Suffering will tell you that not only is it sensitive and compassionate and caring, it also holds the key to you having what you want.  It will explain that how the universe works is this.  If you’re good, you’ll be rewarded (and the flip side to that is that if you’re bad, you’ll be punished).  So what you have to do to get what you want is Suffer and then the big slot machine in the sky will light up with three cherries in a line and rewards will rain down around you.  Suffering will tell you that in order to get what you want, you must offer up your pain in exchange for a heavenly reward.

Suffering offers you a totally distorted view of how the universe works and the best way to flex your spiritual muscles.  The seeds of Suffering might have been planted when we were children if we only got attention or a treat when we fell and the adults around us rushed in like cavalry, bearing kisses and sweets to take our mind away from the pain. More recently, it’s also been given a nod and a wink by every TV show that now incorporates a back story of pain and deprivation to accompany candidates on their journey to singing stardom.
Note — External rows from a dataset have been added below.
Lemma refresh_clients_spec profile sources l : forall updates cm,
  ids_ok (clients cm) ->
  exists updates' cs,
    foldl (refresh_client profile sources) (updates, cm) l = (updates', with_clients cm cs) /\
    ids_ok cs /\ dom cs = dom (clients cm) /\
    forall q, clients_at cs q = clients_at (clients cm) q.
Proof.
  induction l as [|c l IH]; intros updates cm Hids.
  { exists updates, (clients cm). by rewrite with_clients_same. }
  cbn [foldl]. assert (exists u cs, refresh_client profile sources (updates, cm) c =
    (u, with_clients cm cs) /\ ids_ok cs /\ dom cs = dom (clients cm) /\
    forall q, clients_at cs q = clients_at (clients cm) q) as (u & cs1 & -> & Hids1 & Hdom1 & Hat1).
  { unfold refresh_client. destruct (clients cm !! c) as [s|] eqn:Hc.
    2:{ exists updates, (clients cm). by rewrite with_clients_same. }
    pose proof (update_active_profile_info s profile (network cm)) as Hinfo.
    destruct (ClientSession.update_active_profile _ _ _) as [tracked s']. cbn in Hinfo.
    assert (forall b : option SessionProfile, exists u cs,
      match b with
      | Some session_profile =>
        (updates ++ [session_update (with_clients cm (<[c := s']> (clients cm))) s' session_profile
           sources], with_clients cm (<[c := s']> (clients cm)))
      | None => (updates, with_clients cm (<[c := s']> (clients cm)))
      end = (u, with_clients cm cs) /\ ids_ok cs /\ dom cs = dom (clients cm) /\
      forall q, clients_at cs q = clients_at (clients cm) q) as Hall; [|apply Hall].
    intros b. exists (match b with Some session_profile => updates ++
      [session_update (with_clients cm (<[c := s']> (clients cm))) s' session_profile sources]
      | None => updates end), (<[c := s']> (clients cm)).
    split; [by destruct b|]. split; [|split].
    - apply ids_insert; [done|]. unfold ClientSession.id. rewrite Hinfo. by apply Hids.
    - rewrite dom_insert_L. assert (c ∈ dom (clients cm)) by (apply elem_of_dom; eauto). set_solver.
    - intros q. eapply clients_at_same; [done|]. unfold ClientSession.position_id. by rewrite Hinfo. }
  destruct (IH u (with_clients cm cs1) Hids1) as (u' & cs & Hf & Hids' & Hdom & Hat).
  exists u', cs. rewrite Hf. split; [done|]. split; [done|]. split; [by rewrite Hdom|].
  intros q. by rewrite Hat.
Qed.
The truth is, you can be kind, loving, compassionate, sensitive and caring – all of good stuff – and outside of where it’s normal to occasionally slump under the weight of what needs sorting in the world before rallying for the next round, Suffering in the extreme is really just a huge old fraud.

Imagine spending a night in a busy Accident and Emergency, where people are flooding in with all sorts of injuries and problems – some of them critical.  Now imagine that the next time the doors fly open and a trolley is wheeled in with someone in a really bad way on it, all of the doctors and nurses are so overcome with Suffering that they can’t act.  These people have the same physiological and psychological make-up as all of us do, but the difference is that in order to maintain their psychological and spiritual health, they can’t give in to Suffering or they would go simply go under and they wouldn’t be able to help anyone.

Either they somehow got through life without becoming infected with that particular meme, or they’ve worked hard to root it out in the way that we all can as soon as we realise that it isn’t serving us or anyone at all.

Here is the killer truth about Suffering from a spiritual perspective.  If you are locked into an unconscious pattern of trying to make a trade that involves offering up your Suffering for a ticket into paradise on earth, then you are not acting from free will.  You are acting in expectation of a reward, even if the reward is relief from Suffering.  And as a result, you are likely to end up disappointed, scanning the skies and wondering why heaven has forgotten you.

How do you know if you’re being weighed down by a Suffering complex?  That takes a lot of honest and deep introspection.  It involves sitting quietly and being willing to listen and pay attention to what comes up if you imagine releasing any Suffering you might be carrying.  It involves carefully picking through the threads of that particular weave and pulling them out one by one, memory by memory and meme by meme.  It’s not an overnight job, but it’s one worth doing.

And then you don’t need to check in with Suffering before you go on that picnic – although you might make a quick stop on the way to drop off the bag of clothes you sorted out for the local charity shop because you do care about the children in Africa.  You do what you can, and then you go on and enjoy the life that you have.